| Revolving Door Alternate |
To begin, please don't spoil anything for me! I'm just looking for general opinions on what seems like it would be useful. Not specifics of the AP.
Going to be starting Ruins of Azlant Sunday. We thought it was going to be more people, but it looks like it just may be the 3 of us as players. At least for a while.
We have:
Aquatic Tengu (that a penguin?) melee slayer
Merfolk gunslinger (yeah I know, but the GM is pretty permissive and they can make it work somehow) using revolver
When I thought we had others coming, I was going to be a Wyrwood Empiricist Investigator for piles of skill points. However, with just the three of us and no casters, I feel Like I should probably be more of a caster than the investigator.
Arcanist would get pretty decent skill points just because of high intelligence. Could eventually get halfway decent as the Face by just putting lots of points into social skills, if doesn't dump charisma. But pretty squishy for a 3 person party. Could easily get a familiar for a scout if the slayer isn't up for it.
Druid would provide another meat shield. Full caster with most/many of the condition recovery spells on the list. Much less squishy.

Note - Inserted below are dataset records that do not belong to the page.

(* ===== verification/FormCheckerFacts.v ===== *)
(** * The form checker: its stacks stay well formed, and it never leaves them *)
From stdpp Require Import base list numbers option.
From Stdlib Require Import ZArith Lia.
From S2P Require Import Prelude Types Instruction AST FormChecker.
#[local] Open Scope Z_scope.

(** ** Invariant *)

(** The heights of the frames are within the value stack, innermost first. *)
Fixpoint heights_ok (n : Z) (cs : list CtrlFrame) : Prop :=
  match cs with
  | [] => True
  | f :: fs => 0 <= Height f <= n /\ heights_ok (Height f) fs
  end.

(** The type of every function exists. *)
Definition ctx_ok (c : FormChecker) : Prop :=
  Forall (fun t => 0 <= t < sizeZ (fcTypes c)) (fcFuncs c).

Definition fc_inv (c : FormChecker) : Prop :=
  ctx_ok c /\ CtrlStack c <> [] /\ heights_ok (sizeZ (ValStack c)) (CtrlStack c).

(** Only the two stacks differ. *)
Definition same_ctx (c c' : FormChecker) : Prop :=
  c' = set_ctrl (CtrlStack c') (set_vals (ValStack c') c).

(** A frame with the unreachable flag possibly raised. *)
Definition flagged (f : CtrlFrame) (b : bool) : CtrlFrame :=
  mkCtrl (LabelTypes f) (EndTypes f) (Height f) b.

(** What a successful check does to the state: the frames stay, but for the flag of the
    innermost one. *)
Definition check_rel (c c' : FormChecker) : Prop :=
  same_ctx c c' /\ fc_inv c' /\
  exists f fs b, CtrlStack c = f :: fs /\ CtrlStack c' = flagged f b :: fs.

(** No undefined behaviour, no missing fuel, [check_rel] on success, and the only error is
    ValidationFailed. *)
Definition safe_at {A} (m : M FormChecker A) (c : FormChecker) : Prop :=
  match m c with
  | (Ok _, c') => check_rel c c'
  | (Err e, _) => e = ValidationFailed
  | (Undef _, _) | (NoFuel, _) => False
  end.
Definition safe {A} (m : M FormChecker A) : Prop := forall c, fc_inv c -> safe_at m c.
(** [C6] A module the validator accepts satisfies the module-level conditions of the
    WebAssembly specification, stated on the module alone: every import has the content of
    its kind, every function type index exists, every limit is within its bound, there is
    at most one table and one memory, functions and bodies correspond, element and data
    segments refer to existing tables, functions and memories, the start function has type
    [] -> [], and export names are distinct and their indices exist. *)
Theorem accepted_module_valid (m : AModule) (c c' : FormChecker) :
  validate m c = (Ok tt, c') -> module_valid m.
Proof.
  intros H. unfold validate in H.
  apply bind_Ok_inv in H as ([] & c0 & E0 & H). inversion E0; subst; clear E0.
  apply bind_Ok_inv in H as ([] & c1 & E1 & H). apply on_section_Ok in E1; [|done].
  apply (addTypes_view _ _ _ [] [] [] [] []) in E1 as Hv; [|by split].
  apply bind_Ok_inv in H as ([] & c2 & E2 & H). apply on_section_Ok in E2; [|done].
  apply (imports_view _ _ _ _ _ _ _ _ E2) in Hv as (Hv & F1 & F2 & F3 & F4).
  apply bind_Ok_inv in H as ([] & c3 & E3 & H). apply on_section_Ok in E3; [|done].
  apply (tables_view _ _ _ _ _ _ _ _ E3) in Hv as (Hv & G2).
  apply bind_Ok_inv in H as ([] & c4 & E4 & H). apply on_section_Ok in E4; [|done].
  apply (memories_view _ _ _ _ _ _ _ _ E4) in Hv as (Hv & G3).
  apply bind_Ok_inv in H as ([] & c5 & E5 & H). apply on_section_Ok in E5; [|done].
  apply (globals_view _ _ _ _ _ _ _ _ E5) in Hv.
  apply bind_Ok_inv in H as ([] & c6 & E6 & H). apply function_section_Ok in E6.
  apply (functions_view _ _ _ _ _ _ _ _ _ E6) in Hv as (Hv & G1 & Hlen).
  apply bind_Ok_inv in H as ([] & c7 & E7 & H). apply on_section_Ok in E7; [|done].
  apply (elems_view _ _ _ _ _ _ _ _ E7) in Hv as (Hv & He).
  apply bind_Ok_inv in H as ([] & c8 & E8 & H). apply on_section_Ok in E8; [|done].
  apply (datas_view _ _ _ _ _ _ _ _ E8) in Hv as (Hv & Hd).
  apply bind_Ok_inv in H as ([] & c9 & E9 & H).
  destruct (start_section_view m _ _ _ _ _ E9 Hv) as [-> Hs]. clear E9.
  apply bind_Ok_inv in H as ([] & c10 & E10 & H). apply on_section_Ok in E10; [|done].
  destruct (exports_view _ _ _ _ _ _ _ _ _ E10 Hv) as (-> & Hnd & _ & Hx).
  unfold bind, get in H. destruct (_ || _) eqn:Eo in H; [done|]. bool_to_prop.
  destruct Hv as [_ _ Ht Hm _]. rewrite Hm in *. rewrite Ht in *. unfold sizeZ in *.
  rewrite length_fmap in *. cbn [app length] in *. rewrite ?length_fmap in *.
  split; unfold mod_funcs, mod_tables, mod_mems, mod_globals, sizeZ; try done;
    try (by apply Forall_app).
Qed.

Lemma accepted_module_valid_witness : module_valid return_module.
Proof.
  assert (exists c', validate return_module newFormChecker = (Ok tt, c')) as [c' E]
    by (eexists; vm_compute; reflexivity).
  exact (accepted_module_valid return_module newFormChecker c' E).
Defined.
(* ===== verification/StackMgr.v ===== *)
(** * The stack manager: include/runtime/stackmgr.h

    Three vectors.  Their backs are at the heads of the lists: pushing is [cons]. *)
From stdpp Require Import base list numbers option.
From Stdlib Require Import ZArith Lia.
From S2P Require Import Prelude Types Instruction.
#[local] Open Scope Z_scope.

(** [Target] points to the loop instruction a branch continues with, or is null. *)
Record Label : Type := mkLabel { LStackSz : Z; LCoarity : Z; Target : option Instr }.
Record Frame : Type := mkFrame { ModAddr : Z; VStackSize : Z; LStackSize : Z; FCoarity : Z }.

Record StackManager : Type := mkStack
  { ValueStack : list ValVariant; LabelStack : list Label; FrameStack : list Frame }.

Definition newStackManager : StackManager := mkStack [] [] [].

Definition set_values (vs : list ValVariant) (s : StackManager) : StackManager :=
  mkStack vs (LabelStack s) (FrameStack s).

#[local] Abbreviation MS := (M StackManager).

(** [v.erase(v.begin() + i, v.end() - k)] on a vector whose back is the head: the first
    [i] and the last [k] elements stay. *)
Definition erase_mid {A} (i k : Z) (l : list A) : res (list A) :=
  if (0 <=? i) && (0 <=? k) && (i <=? sizeZ l - k)
  then Ok (take (Z.to_nat k) l ++ drop (Z.to_nat (sizeZ l - i)) l)
  else Undef UB_vector.

Module Stack.

Definition size : MS Z := gets (fun s => sizeZ (ValueStack s)).

Definition getTop : MS ValVariant := fun s =>
  match ValueStack s with v :: _ => (Ok v, s) | [] => (Undef UB_vector, s) end.

(** Assignment through the reference [getTop] returns. *)
Definition setTop (v : ValVariant) : MS unit := fun s =>
  match ValueStack s with _ :: vs => (Ok tt, set_values (v :: vs) s) | [] => (Undef UB_vector, s) end.

(** [ValueStack[N]] counts from the bottom. *)
Definition bottom_index (s : StackManager) (N : Z) : option nat :=
  if (0 <=? N) && (N <? sizeZ (ValueStack s))
  then Some (Z.to_nat (sizeZ (ValueStack s) - 1 - N)) else None.
Definition getBottomN (N : Z) : MS ValVariant := fun s =>
  match bottom_index s N ≫= (fun i => ValueStack s !! i) with
  | Some v => (Ok v, s) | None => (Undef UB_vector, s) end.
Definition setBottomN (N : Z) (v : ValVariant) : MS unit := fun s =>
  match bottom_index s N with
  | Some i => (Ok tt, set_values (<[i := v]> (ValueStack s)) s) | None => (Undef UB_vector, s) end.

Definition push (v : ValVariant) : MS unit := modify (fun s => set_values (v :: ValueStack s) s).

Definition pop : MS ValVariant := fun s =>
  match ValueStack s with v :: vs => (Ok v, set_values vs s) | [] => (Undef UB_vector, s) end.

Definition pushFrame (ModuleAddr Arity Coarity : Z) : MS unit := modify (fun s =>
  mkStack (ValueStack s) (LabelStack s)
    (mkFrame ModuleAddr (wrap 32 (sizeZ (ValueStack s) - Arity)) (wrap 32 (sizeZ (LabelStack s)))
       Coarity :: FrameStack s)).

Definition popFrame : MS Z := fun s =>
  match FrameStack s with
  | [] => (Undef UB_vector, s)
  | f :: fs =>
      let LabelPopped := wrap 32 (sizeZ (LabelStack s) - LStackSize f) in
      match erase_mid (LStackSize f) 0 (LabelStack s), erase_mid (VStackSize f) (FCoarity f) (ValueStack s) with
      | Ok ls, Ok vs => (Ok LabelPopped, mkStack vs ls fs)
      | _, _ => (Undef UB_vector, s)
      end
  end.

Definition pushLabel (Coarity : Z) (Instr : option Instr) : MS unit := modify (fun s =>
  mkStack (ValueStack s) (mkLabel (wrap 32 (sizeZ (ValueStack s))) Coarity Instr :: LabelStack s)
    (FrameStack s)).

(** [LabelStack[LabelStack.size() - Count - 1]] *)
Definition getLabelWithCount (Count : Z) : MS Label := fun s =>
  match atZ (LabelStack s) Count with Some l => (Ok l, s) | None => (Undef UB_vector, s) end.

Definition popLabel (Cnt : Z) : MS unit :=
  let* L := getLabelWithCount (Cnt - 1) in
  let* s := get in
  match erase_mid (LStackSz L) (LCoarity L) (ValueStack s) with
  | Ok vs => put (mkStack vs (drop (Z.to_nat Cnt) (LabelStack s)) (FrameStack s))
  | _ => undef UB_vector
  end.

Definition getModuleAddr : MS Z := fun s =>
  match FrameStack s with f :: _ => (Ok (ModAddr f), s) | [] => (Undef UB_vector, s) end.
Definition getOffset (Idx : Z) : MS Z := fun s =>
  match FrameStack s with
  | f :: _ => (Ok (wrap 32 (VStackSize f + Idx)), s) | [] => (Undef UB_vector, s) end.

Definition reset : MS unit := put newStackManager.

End Stack.
Arguments HostFunc : clear implicits.
Arguments FunctionInstance : clear implicits.
Arguments StoreManager : clear implicits.
Arguments ImportObject : clear implicits.
Arguments mkPool {A} insts owned num.
Arguments insts {A} p.
Arguments owned {A} p.
Arguments num {A} p.
(* ===== verification/Interpreter.v ===== *)
(** * The interpreter engine: include/interpreter/{interpreter.h,engine/*},
    lib/interpreter/engine/*.cpp, lib/interpreter/interpreter.cpp *)
From stdpp Require Import base list numbers option.
From Stdlib Require Import ZArith Lia.
From S2P Require Import Prelude Types Instruction AST Numeric Memory StackMgr Runtime.
#[local] Open Scope Z_scope.

(** ** The instruction provider: engine/provider.{h,cpp} *)

Inductive SeqType : Set := Seq_Expression | Seq_Block | Seq_FunctionCall.

#[export] Instance SeqType_eq_dec : EqDecision SeqType.
Proof. solve_decision. Defined.

(** A scope holds what is left between its iterators; the top of [Iters] is the head. *)
Record InstrScope : Type := mkScope { ScType : SeqType; Rest : list Instr }.

Inductive InstantiateMode : Set := Mode_Instantiate | Mode_ImportWasm.

Section Interpreter.
Context {H : Type}.

(** The members of [Interpreter], the store it is called with and the host's state. *)
Record Interpreter : Type := mkInterp {
  StackMgr : StackManager;
  Iters : list InstrScope;
  Measure : option Measurement;
  StoreMgr : StoreManager H;
  HostState : H;
  InsMode : InstantiateMode
}.

#[local] Abbreviation MI := (M Interpreter).

Definition set_StackMgr (x : StackManager) (s : Interpreter) : Interpreter :=
  mkInterp x (Iters s) (Measure s) (StoreMgr s) (HostState s) (InsMode s).
Definition set_Iters (x : list InstrScope) (s : Interpreter) : Interpreter :=
  mkInterp (StackMgr s) x (Measure s) (StoreMgr s) (HostState s) (InsMode s).
Definition set_Measure (x : option Measurement) (s : Interpreter) : Interpreter :=
  mkInterp (StackMgr s) (Iters s) x (StoreMgr s) (HostState s) (InsMode s).
Definition set_StoreMgr (x : StoreManager H) (s : Interpreter) : Interpreter :=
  mkInterp (StackMgr s) (Iters s) (Measure s) x (HostState s) (InsMode s).
Definition set_InsMode (x : InstantiateMode) (s : Interpreter) : Interpreter :=
  mkInterp (StackMgr s) (Iters s) (Measure s) (StoreMgr s) (HostState s) x.

Definition onStack {A} (m : M StackManager A) : MI A := zoom StackMgr set_StackMgr m.
(** Leaving through the label of an entered block. *)
Lemma exit_kept a tgt Body vs sc s2 s2' :
  kept (fun x => exists l', x = mkScope sc l' :: Iters s2) (entered a tgt Body s2) s2' ->
  kept (same_its s2) s2 (drop1 (with_values vs s2')).
Proof.
  intros [Hl Hf [l' Hi]]. unfold labels, frames in *. cbn in *.
  split; unfold labels, frames, same_its, drop1; cbn; by rewrite ?Hl, ?Hf, ?Hi.
Qed.

Lemma exit_kept0 a tgt Body sc s2 s2' :
  kept (fun x => exists l', x = mkScope sc l' :: Iters s2) (entered a tgt Body s2) s2' ->
  kept (same_its s2) s2 (drop1 s2').
Proof. intros Hk. by destruct (exit_kept _ _ _ [] _ _ _ Hk). Qed.

Lemma exit_normal a tgt Body vs s2 s2' :
  kept (fun x => x = mkScope Seq_Block [] :: Iters s2) (entered a tgt Body s2) s2' ->
  erase_mid (sizeZ (values s2)) a (values s2') = Ok vs ->
  leads (Ok tt, s2') (Ok tt, drop1 (with_values vs s2')).
Proof.
  intros [Hl Hf Hi] He. apply leads_step; [by rewrite Hi|].
  replace (step s2') with (Ok tt : res unit, drop1 (with_values vs s2')); [constructor|].
  unfold step. unfold bind at 1, getNextInstr. rewrite Hi.
  unfold bind at 1, getTopScopeType, gets. rewrite Hi. cbn [ScType].
  unfold leaveBlock, onStack, zoom. unfold bind at 1.
  replace 1 with (0 + 1) by done. unfold labels in Hl. cbn in Hl.
  erewrite (popLabel_run _ (labels s2) 0); [|done|by rewrite Hl|by rewrite Hl].
  cbn [LStackSz LCoarity]. fold (values s2'). rewrite He. cbn.
  unfold popInstrs. cbn. rewrite Hi. unfold drop1, with_values. cbn. rewrite Hl, Hi. done.
Qed.

Lemma exit_branch0 a tgt Body vs sc s2 s2' :
  kept (fun x => exists l', x = mkScope sc l' :: Iters s2) (entered a tgt Body s2) s2' ->
  erase_mid (sizeZ (values s2)) a (values s2') = Ok vs ->
  branchToLabel runLoopOp 0 s2' = match tgt with
    | Some i => runLoopOp i (drop1 (with_values vs s2'))
    | None => (Ok tt, drop1 (with_values vs s2')) end.
Proof.
  intros [Hl Hf _] He.
  rewrite (branch_run (mkLabel (sizeZ (values s2)) a tgt)); [|done|done|by rewrite Hl].
  cbn [LStackSz LCoarity Target]. rewrite He.
  change (Z.to_nat (0 + 1)) with 1%nat. rewrite !drop_S_tail. done.
Qed.

Lemma sim_values s1 s2 : sim s1 s2 -> values s1 = values s2.
Proof. intros Hs. apply (sr_vals _ _ (sim_stack _ _ Hs)). Qed.

Lemma guarded_run {A} c (f : Z -> MI A) s :
  guarded c f s = if (sizeZ (values s) <? 2 ^ 32) && (c + 1 <? 2 ^ 32)
                  then f (sizeZ (values s)) s else (Undef UB_vector, s).
Proof. unfold guarded, bind, gets. fold (values s). by destruct (_ && _). Qed.

(** A branch past the block, and a return, leave the label behind. *)
Lemma exit_past a tgt Body c d r s1' s2 q : c + 1 < 2 ^ 32 -> lab_ok c d s2 ->
  match r with Branch n => 1 <= n | Return => True | Normal => False end ->
  machine_out (fun x => x = mkScope Seq_Block [] :: Iters s2)
    (fun x => exists l', x = mkScope Seq_Block l' :: Iters s2) (entered a tgt Body s2)
    (Ok r) s1' q ->
  machine_out (same_its s2) (same_its s2) s2
    (Ok (match r with Branch n => Branch (n - 1) | _ => r end)) s1' q.
Proof.
  intros Hc Hok Hr Hq. pose proof (entered_ok c d a tgt Body s2 Hc Hok) as Hok'.
  destruct r as [|n|]; [done| |].
  - destruct Hq as (s2' & Hq & Hn & Hs & Hk). exists (drop1 s2').
    pose proof (lab_ok_kept _ _ _ _ _ Hok' Hk) as [Hlc ? ? _].
    split_and!; [|lia|by apply sim_drop1|by eapply exit_kept0].
    eapply same_outcome_trans; [exact Hq|]. apply branch_drop1; lia.
  - destruct Hq as (s2' & Hq & Hs & Hk). exists (drop1 s2').
    pose proof (lab_ok_kept _ _ _ _ _ Hok' Hk) as Hok2.
    split_and!; [|by apply sim_drop1|by eapply exit_kept0].
    eapply same_outcome_trans; [exact Hq|]. apply (leave_drop1 c d); [apply Hok|done].
Qed.

Lemma block_sim ev c d a Body s1 s2 : seq_sim ev -> sim s1 s2 -> lab_ok c d s2 ->
  runs (same_its s2) (same_its s2) s2 (enterBlock a None Body s2) (sblock ev c d a Body s1).
Proof.
  intros Hev Hs Hok. unfold sblock. rewrite guarded_run, (sim_values _ _ Hs).
  destruct (_ && _) eqn:Eg; [|by apply runs_undef]. apply andb_true_iff in Eg as [Hv%Z.ltb_lt Hc%Z.ltb_lt].
  rewrite enterBlock_run by done.
  destruct (Hev (c + 1) (d + 1) Body s1 (entered a None Body s2) Seq_Block (Iters s2))
    as (q & Hq & Ho); [by apply sim_entered|done|by apply entered_ok|].
  unfold bind at 1. destruct (ev (c + 1) (d + 1) Body s1) as [[[|n|]|e|u|] s1']; cbn [fst snd] in Ho.
  5-6: by apply runs_undef.
  4: { by exists q. }
  - destruct Ho as (s2' & -> & Hs' & Hk). unfold bind. rewrite unwind_run, (sim_values _ _ Hs').
    destruct (erase_mid _ _ (values s2')) as [vs| | |] eqn:Ee; try by apply runs_undef.
    exists (Ok tt, drop1 (with_values vs s2')). split.
    { eapply leads_trans; [exact Hq|]. by eapply exit_normal. }
    eexists. split; [done|]. split; [by apply sim_drop1, sim_with_values|].
    apply (exit_kept a None Body _ Seq_Block). destruct Hk. split; try done. by eexists.
  - destruct (n =? 0) eqn:En.
    + assert (n = 0) as -> by lia. destruct Ho as (s2' & Hsq & _ & Hs' & Hk).
      unfold bind. rewrite unwind_run, (sim_values _ _ Hs').
      destruct (erase_mid _ _ (values s2')) as [vs| | |] eqn:Ee; try by apply runs_undef.
      rewrite (exit_branch0 _ _ _ _ _ _ _ Hk Ee) in Hsq. cbn in Hsq. subst q.
      eexists. split; [exact Hq|]. eexists. split; [done|].
      split; [by apply sim_drop1, sim_with_values|]. by eapply (exit_kept a None Body).
    + exists q. split; [done|]. cbn. assert (1 <= n) as Hn.
      { destruct Ho as (? & ? & ? & ?). lia. }
      by apply (exit_past a None Body c d (Branch n) s1' s2 q).
  - exists q. split; [done|]. by apply (exit_past a None Body c d Return s1' s2 q).
Qed.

Don't usually have lots of skills and aren't really known for being face characters.
Those were my 2 leading thoughts for a full caster. I don't know, what do you think? Other suggestions?
| Dave Justus |
My thought would be an Inquisitor. Pretty good at social skills with the conversion inquisition, decent skill points overall. Quite a bit of the condition removal (probably using consumables as well.)
Full caster would be nice, but it isn't 100% necessary and since you really need to take care of quite a bit for the party, I think this would suit you better.
PCScipio
|
My suggestion would be a high-strength shaman with a longspear. Shamans have a broad spell list, with good condition removal spell coverage, and plenty of utility spells. Even with a low charisma, you can still be OK as a face if you max out your Diplomacy class skill. I might go for a Speaker for the Past with the Battle spirit, but you have lots of choices.
| Revolving Door Alternate |
As I understand it, RoA almost necessitates an aquatic themed group.
Hmm... Hadn't thought about inquisitor. I don't remember their spell list real well. They do have decent skill ranks. If I bump both int and wis, he could be be a pretty good skill monkey and caster.
If I'm considering 3/4 casters like inquisitor, a summoner would let me bring in specialized creatures for a given situation. I could build the eidolon to be a fair diplomat and/or scout.
Btw: can you think of any other aquatic races that don't have much of a level bump?
| DeathlessOne |
My suggestion would be a high-strength shaman with a longspear. Shamans have a broad spell list, with good condition removal spell coverage, and plenty of utility spells. Even with a low charisma, you can still be OK as a face if you max out your Diplomacy class skill. I might go for a Speaker for the Past with the Battle spirit, but you have lots of choices.
100% agree with the advice for a Shaman, though I would suggest more of a casting route than melee oriented (though both can be done).
| DeathlessOne |
My thinking is that is would be good to have a 2nd melee PC. In a 3-person party, you can't always stay out of close combat.
Of course. What I meant was that more focus should be placed on casting than melee. Some people tend to ... over-specialize in one area or the other, at their own detriment. A Shaman can get around fairly well with most of their ability scores at 14 (try to keep Wis at least at 15 to start). You can sacrifice CON (ie, no lower than 12) if you take precautions (like protector familiar to share damage).
I have found great success with a Wave (main) spirit Shaman, leaving open the Wandering spirit for Life or Battle, or whatever else you find handy. Witch Doctor archetype if you don't mind having a few less hexes (its fine, really).
| DeathlessOne |
I'm a fan of the half-elf for the Shaman, mostly for being able to dip into the elf Favored Class bonus of adding range to hexes (+5ft per level), such as Cackle/Chant. Otherwise, stealing Cleric spells is very, VERY useful. And the half-elf racial spell, of course.
If you need to have a lower INT, the round ears alternate racia trait gets you the +1 skill per level of a human. Half-Elves are actually quite versatile. Thought, you can't really argue with a half-Orc. The Shaman's Apprentice, Sacred Tattoo, and Fate's Favored really blends well with an actual Shaman, flavor wise.